Hence, to those who are struggling with disease and pain, with ignorance and defect, with vice, and with crime, but for the most part too separately, it is time to say that all these four evils are capable of being viewed together, and largely even treated together. They are not unrelated, but correspond each as the negative to that fourfold presentment of ideals we have hitherto been raising. To this ideal unity of healthy town, with its practical and scientific schools of all kinds, with its meditative cloister of ethical and social idealism, of unified science and philosophy, of imagination and drama, all culminating in the polity, culture, and art which make a city proper, we have here the corresponding defects in detail.

The evils of existing city life are thus largely reinterpreted; and if so more efficiently combated; since the poverty, squalor and ugliness of our cities, their disease and their intemperance, their ignorance, dulness and mental defect, their vice and crime are thus capable not only of separate treatment but of an increasingly unified civic hygiene, and this in the widest sense, material and moral, economic and idealist, utilitarian and artistic. Even the most earnest and capable workers towards civic betterment in these many fields may gain at once in hope and in efficiency as they see their special interests and tasks converging into the conception of the city as an organic unity, and this not fixed and settled, nor even in process of progress or degeneration from causes beyond our ken, but as an orderly development which we may aid towards higher perfection, geographic and cultural alike.

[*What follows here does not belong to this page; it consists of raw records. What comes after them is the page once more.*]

(** Along the driver's own calls no game is handed a third team. *)
Lemma driven_two_teams first_round w0 pending w :
  driven_inv teams first_round w0 →
  (∀ id x, w_games w0 !! id = Some x → (length (Game.teams x) ≤ 2)%nat) →
  driven isBot first_round w0 pending w →
  ∀ id x, w_games w !! id = Some x → (length (Game.teams x) ≤ 2)%nat.
Proof.
  intros H0 Hstart Hdriven. destruct (round_count_spec teams) as [Hrc _].
  induction Hdriven
    as [|id pending' w1 w' Hd IH Hcall|pending' w1 k a b w' Hd IH Hover
        |pending' w1 k a b room e Hd IH Hroom Hopen Hthrow].
  - done.
  - pose proof (driven_keeps isBot teams enough_teams real_teams _ _ _ _ H0 Hd)
      as Hinv.
    pose proof (di_sound _ _ _ Hinv) as Hw1.
    pose proof (di_pending _ _ _ Hinv id ltac:(left)) as Hid.
    assert (id = first 1 + (id - 1)) as Heq by (rewrite (first_id_1 teams); lia).
    assert (Hi : 0 ≤ id - 1 < size 1) by (rewrite (round_size_1 teams); lia).
    destruct (start_sound isBot teams enough_teams real_teams (depth w1) 1 (id - 1) w1)
      as (w'' & Hw'' & _ & Hcase); [done|lia|done|by apply depth_sound|].
    rewrite <- Heq in Hw''. assert (w'' = w') as -> by congruence.
    destruct Hcase as [(_ & _ & a & _ & _ & ->)|[_ ->]].
    + intros id' x'. rewrite (proj1 (settle_fields _ _)).
      apply push_into_length.
      * intros x Hx _. cbn in Hx.
        rewrite (proj1 (announce_fields isBot 1 a w1)) in Hx. by eapply IH.
      * intros x Hx. rewrite (proj1 (announce_fields isBot 1 a w1)) in Hx.
        change 2 with (1 + 1) in Hx.
        pose proof (target_has_room _ w1 1 (id - 1) x Hinv ltac:(lia) Hi) as Hlen.
        rewrite <- Heq in Hlen.
        specialize (Hlen (pending_unresolved _ _ _ Hinv) Hx). lia.
    + intros id' x'. rewrite (proj1 (settle_fields _ _)). apply IH.
  - pose proof (driven_keeps isBot teams enough_teams real_teams _ _ _ _ H0 Hd)
      as Hinv.
    pose proof (di_sound _ _ _ Hinv) as Hw1.
    pose proof Hover as Hover'. unfold gameOver in Hover'.
    destruct (w_rooms w1 !! k) as [room|] eqn:Hroom; [|done].
    cbn [mbind result_bind or_throw] in Hover'.
    destruct (room_over room) eqn:Hopen; [by injection Hover' as <-|].
    destruct (winners_of room a b) as [winners|] eqn:Hwin; [|done]. clear Hover'.
    destruct (gameOver_sound isBot teams (depth w1) k a b room winners w1)
      as (j & i & Hj & Hi & Hgame & Hok & _); [done|by apply depth_sound|done..|].
    rewrite Hok in Hover. injection Hover as <-.
    destruct (Z.ltb_spec j rc) as [Hlt|Hge]; [|done].
    intros id' x'. rewrite (proj1 (settle_fields _ _)).
    apply push_into_length.
    + intros x Hx _. by eapply IH.
    + intros x Hx. cbn [close_room w_games] in Hx.
      pose proof (target_has_room _ w1 j i x Hinv ltac:(lia) Hi) as Hlen.
      rewrite <- Hgame in Hlen.
      specialize (Hlen (open_unresolved _ _ _ _ Hinv Hroom Hopen) Hx). lia.
  - done.
Qed.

Our modern town is thus in a very real sense, one not hopeless, but as hopeful as may be, a veritable purgatory; that is a struggle of lower and higher idealisms, amid the respective expressions and outcomes of these. Indeed, in our own present cities, as they have come to be, is not each of us ever finding his own Inferno, or it may be his Paradise? Does he not see the dark fate of some, the striving and rising hope of others, the redemption also?

The supreme poetic utterance of the mediaeval world is thus in great measure, as each thoughtful reader sees, an expression of impassioned citizenship and this at one of the golden moments of the long history of city life. This expression—this exiled citizen's autobiographic thought-stream—is resumed at every level, from youthful home and local colour, from boyish love and hopes, from active citizenship and party struggle, to the transfiguration of all these. Hence these mystic visions, and these world ambitions, temporal and spiritual; hence this rise from cloistered faith and philosophy into many-sided culture; hence the transformation of all these through intensest symbol-visions into enduring song.

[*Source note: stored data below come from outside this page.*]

Lemma configured_cons (k : call) (rest : list call) (c : t) :
  configured (k :: rest) c
  = configured rest
      match k with
      | CallRetryTimeout x => set_retryTimeout x c
      | CallRetryErrorLimit x => set_retryOnErrorLimit x c
      | CallRetryTimeoutLimit x => set_retryOnTimeoutLimit x c
      end.
Proof.
  unfold configured, timeouts, errorLimits, timeoutLimits.
  destruct k; simpl; rewrite default_last_cons; reflexivity.
Qed.

Lemma perform_on_live (k : call) (a : nat) (c : t) (h : heap) :
  h !! a = Some c ->
  perform k (Some a) h
  = (Ret (Some a),
     <[a := match k with
            | CallRetryTimeout x => set_retryTimeout x c
            | CallRetryErrorLimit x => set_retryOnErrorLimit x c
            | CallRetryTimeoutLimit x => set_retryOnTimeoutLimit x c
            end]> h).
Proof.
  intros Hc. destruct k; simpl;
    unfold RetryTimeout, RetryErrorLimit, RetryTimeoutLimit; simpl;
    rewrite Hc; reflexivity.
Qed.

(** X12.  A chain of configuration calls of any length on a live
    descriptor returns the pointer it started from and leaves that
    descriptor with each policy field at the last value the chain supplied
    for it (or untouched when it supplied none); the bound JobFunc and
    every other descriptor of the heap are as before. *)
Theorem chain_leaves_last_values
    (calls : list call) (a : nat) (c : t) (h : heap) :
  h !! a = Some c ->
  run calls (Some a) h = (Ret (Some a), <[a := configured calls c]> h).
Proof.
  revert c h. induction calls as [|k rest IH]; intros c h Hc.
  - simpl. rewrite configured_nil, insert_id by exact Hc. reflexivity.
  - cbn [run]. rewrite (perform_on_live k a c h Hc). cbn [andThen].
    rewrite (IH _ _ (lookup_insert_eq h a _)).
    rewrite insert_insert_eq, configured_cons. reflexivity.
Qed.

(** X13.  On a nil pointer, or one that points to no descriptor, a chain
    with at least one call panics at its first call and the heap is as
    before. *)
Theorem chain_on_nil_panics (k : call) (rest : list call) (j : ptr) (h : heap) :
  (j = None \/ exists a, j = Some a /\ h !! a = None) ->
  run (k :: rest) j h = (Panic nilDereference, h).
Proof.
  intros Hj.
  assert (Hd : deref j h = Panic nilDereference).
  { destruct Hj as [->|(a & -> & Ha)]; simpl; [reflexivity|]. rewrite Ha. reflexivity. }
  cbn [run]. destruct k; simpl;
    unfold RetryTimeout, RetryErrorLimit, RetryTimeoutLimit; rewrite Hd; reflexivity.
Qed.

End ChainFacts.

(* ===================================================================== *)
(** ** Further properties: Args *)
(* ===================================================================== *)

Section ArgsMore.
Import reflect.
Variable lib : Libraries.

(** X14.  [Value] returns the nil marker exactly for the empty list: a
    list with an element always yields a string, so the marker is never
    confused with an encoding. *)
Theorem Value_is_nil_iff_empty (p : Args.t) :
  (Args.Value lib p).1 = None <-> p = [].
Proof.
  split.
  - intros H. destruct p as [|x p]; [reflexivity|].
    rewrite (Value_nonempty lib (x :: p)) in H by discriminate. discriminate H.
  - intros ->. reflexivity.
Qed.

(** X15.  For a non-empty list, what [Scan] hands to the decoder is byte
    for byte what the encoder wrote for [Value]: the passage through a
    string loses nothing, whatever the codec does. *)
Theorem Scan_reads_what_Value_wrote (p q : Args.t) :
  p <> [] ->
  Args.Scan lib q (Args.Value lib p).1 = gob_Decode lib (gob_Encode lib p).1 q.
Proof.
  intros Hp. rewrite (Value_nonempty lib p Hp). simpl.
  rewrite Scan_string, String.list_byte_of_string_of_list_byte. reflexivity.
Qed.

(** X16.  [Scan] accepts strings only: for any other value (nil, a byte
    slice, a number) it returns an error and the receiver is as before,
    the decoder not being consulted. *)
Theorem Scan_refuses_what_is_not_a_string (p : Args.t) (value : iface) :
  (forall s : string, value <> ofString s) ->
  exists msg : string, Args.Scan lib p value = (p, errors.New msg).
Proof.
  intros Hv. unfold Args.Scan.
  assert (Ha : assertString value = ("", false)).
  { destruct value as [[ty d]|]; [|reflexivity].
    destruct ty as [k| | | | | |]; try reflexivity.
    destruct k; try reflexivity.
    destruct d; try reflexivity.
    exfalso. apply (Hv s). reflexivity. }
  rewrite Ha. simpl. eexists. reflexivity.
Qed.

End ArgsMore.

(* ===================================================================== *)
(** ** Instances of the further properties *)
(* ===================================================================== *)

Section MoreInstances.
Import reflect.
Import Samples.
Import MoreSamples.

Lemma check_never_panics_witness :
  Value_Kind (JobFunc.jobFunc (NewJobFunc (ofInt 42))) <> Func
  /\ exists e : error, JobFunc.check (NewJobFunc (ofInt 42)) [ofInt 3] = Ret e.
Proof.
  assert (H : Value_Kind (JobFunc.jobFunc (NewJobFunc (ofInt 42))) <> Func)
    by discriminate.
  split; [exact H|].
  exact (check_never_panics (NewJobFunc (ofInt 42)) [ofInt 3] (or_introl H)).
Defined.

Lemma check_depends_on_kinds_only_witness :
  map kindOf [ofInt 3; ofString "x"] = map kindOf [typed userID_t (PInt 9); ofString "y"]
  /\ JobFunc.check (NewJobFunc okHandler) [ofInt 3; ofString "x"]
     = JobFunc.check (NewJobFunc okHandler) [typed userID_t (PInt 9); ofString "y"].
Proof.
  split; [reflexivity|].
  apply (check_depends_on_kinds_only (NewJobFunc okHandler)). reflexivity.
Defined.

Lemma paramsCount_after_check_witness :
  JobFunc.check (NewJobFunc okHandler) [ofInt 3; ofString "x"] = Ret None
  /\ JobFunc.paramsCount (NewJobFunc okHandler) = Ret (length [ofInt 3; ofString "x"]).
Proof.
  split; [reflexivity|].
  apply (paramsCount_after_check (NewJobFunc okHandler) [ofInt 3; ofString "x"]).
  reflexivity.
Defined.

Lemma execute_panics_when_not_a_function_witness :
  (exists ty d, JobFunc.jobFunc (NewJobFunc (ofInt 42)) = MkValue ty d /\ funcSig ty = None)
  /\ exists pv : iface,
      JobFunc.execute Samples.code (NewJobFunc (ofInt 42)) [ofInt 3] [] = (Panic pv, []).
Proof.
  assert (H : exists ty d,
             JobFunc.jobFunc (NewJobFunc (ofInt 42)) = MkValue ty d /\ funcSig ty = None).
  { exists int_t, (PInt 42). split; reflexivity. }
  split; [exact H|].
  exact (execute_panics_when_not_a_function Samples.code (NewJobFunc (ofInt 42))
           [ofInt 3] [] (or_intror H)).
Defined.

Lemma five_args_well_shaped : well_shaped [int_t] false [ofInt 1].
Proof.
  split; [reflexivity|]. split; [|reflexivity].
  repeat constructor; discriminate.
Qed.

Lemma execute_reports_success_on_non_error_result_witness :
  implements error_t int_t = false
  /\ JobFunc.execute MoreSamples.code (NewJobFunc five) [ofInt 1] []
     = (Ret None, [] ++ [(0%nat, received [int_t] false [ofInt 1])]).
Proof.
  split; [reflexivity|].
  apply (execute_reports_success_on_non_error_result MoreSamples.code (NewJobFunc five)
           (TFunc [int_t] [int_t] false) [int_t] int_t false 0%nat [ofInt 1] []
           (PInt 5) int_t (PInt 5)).
  - split; reflexivity.
  - exact five_args_well_shaped.
  - reflexivity.
  - reflexivity.
  - reflexivity.
Defined.

Lemma no_args_well_shaped : well_shaped [] false [].
Proof. split; [reflexivity|]. split; [constructor|reflexivity]. Qed.

Lemma execute_runs_then_rejects_result_count_witness :
  JobFunc.execute MoreSamples.code (NewJobFunc noResult) [] []
  = (Ret (errors.New "func does not return a value"),
     [] ++ [(1%nat, received [] false [])]).
Proof.
  apply (execute_runs_then_rejects_result_count MoreSamples.code (NewJobFunc noResult)
           (TFunc [] [] false) [] [] false 1%nat [] [] []).
  - split; reflexivity.
  - discriminate.
  - exact no_args_well_shaped.
  - reflexivity.
  - reflexivity.
Defined.

Lemma checked_variadic_args_always_panic_witness :
  JobFunc.check (NewJobFunc sum) [typed intSlice_t (PSlice [PInt 1; PInt 2])] = Ret None
  /\ exists pv : iface,
      JobFunc.execute MoreSamples.code (NewJobFunc sum)
        [typed intSlice_t (PSlice [PInt 1; PInt 2])] []
      = (Panic pv, []).
Proof.
  split; [reflexivity|].
  apply (checked_variadic_args_always_panic MoreSamples.code (NewJobFunc sum)
           (TFunc [intSlice_t] [error_t] true) [] intSlice_t int_t error_t 2%nat).
  - split; reflexivity.
  - reflexivity.
  - discriminate.
  - discriminate.
  - reflexivity.
Defined.

Lemma checked_args_of_another_named_type_panic_witness :
  JobFunc.check (NewJobFunc byId) [typed userID_t (PInt 7)] = Ret None
  /\ userID_t <> int_t
  /\ exists pv : iface,
      JobFunc.execute MoreSamples.code (NewJobFunc byId) [typed userID_t (PInt 7)] []
      = (Panic pv, []).
Proof.
  split; [reflexivity|]. split; [discriminate|].
  apply (checked_args_of_another_named_type_panic MoreSamples.code (NewJobFunc byId)
           (TFunc [int_t] [error_t] false) [int_t] error_t 3%nat
           [typed userID_t (PInt 7)] [] 0%nat userID_t (PInt 7) int_t).
  - split; reflexivity.
  - reflexivity.
  - reflexivity.
  - reflexivity.
  - discriminate.
  - reflexivity.
  - reflexivity.
  - discriminate.
Defined.

Lemma exactly_typed_args_reach_the_handler_witness :
  JobFunc.check (NewJobFunc okHandler) (zip_with typed [int_t; string_t] [PInt 3; PStr "x"])
  = Ret None
  /\ exists r : Outcome error,
      JobFunc.execute Samples.code (NewJobFunc okHandler)
        (zip_with typed [int_t; string_t] [PInt 3; PStr "x"]) []
      = (r, [] ++ [(0%nat, zip_with MkValue [int_t; string_t] [PInt 3; PStr "x"])]).
Proof.
  apply (exactly_typed_args_reach_the_handler Samples.code (NewJobFunc okHandler)
           (TFunc [int_t; string_t] [error_t] false) [int_t; string_t] error_t 0%nat
           [PInt 3; PStr "x"] []).
  - split; reflexivity.
  - reflexivity.
  - reflexivity.
  - repeat constructor; discriminate.
Defined.

Lemma chain_leaves_last_values_witness :
  let c := {| JobContainer.jobFunc := Some (NewJobFunc sendEmail);
              JobContainer.retryTimeout := 0;
              JobContainer.retryOnErrorLimit := 0;
              JobContainer.retryOnTimeoutLimit := 5 |} in
  let h : gmap nat JobContainer.t := {[ 7%nat := c ]} in
  let calls := [Chain.CallRetryTimeout 10; Chain.CallRetryErrorLimit 3;
                Chain.CallRetryTimeout 30] in
  h !! 7%nat = Some c
  /\ Chain.run calls (Some 7%nat) h
     = (Ret (Some 7%nat),
        <[7%nat := {| JobContainer.jobFunc := Some (NewJobFunc sendEmail);
                      JobContainer.retryTimeout := 30;
                      JobContainer.retryOnErrorLimit := 3;
                      JobContainer.retryOnTimeoutLimit := 5 |}]> h).
Proof.
  intros c h calls.
  assert (Hc : h !! 7%nat = Some c) by reflexivity.
  split; [exact Hc|].
  exact (chain_leaves_last_values calls 7%nat c h Hc).
Defined.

Am I thus suggesting the Divina Comedia as a guide-book to cities? Without doubt, though not necessarily for beginners. Yet who can see Florence without this, though we may pack below it Baedeker and Murray? Or who, that can really read, can open a volume of Mr. Booth's severely statistical Survey of London, with all its studious reserve, its scientific repression, without seeing between its lines the Dantean circles; happy if he can sometimes read them upward as well as down?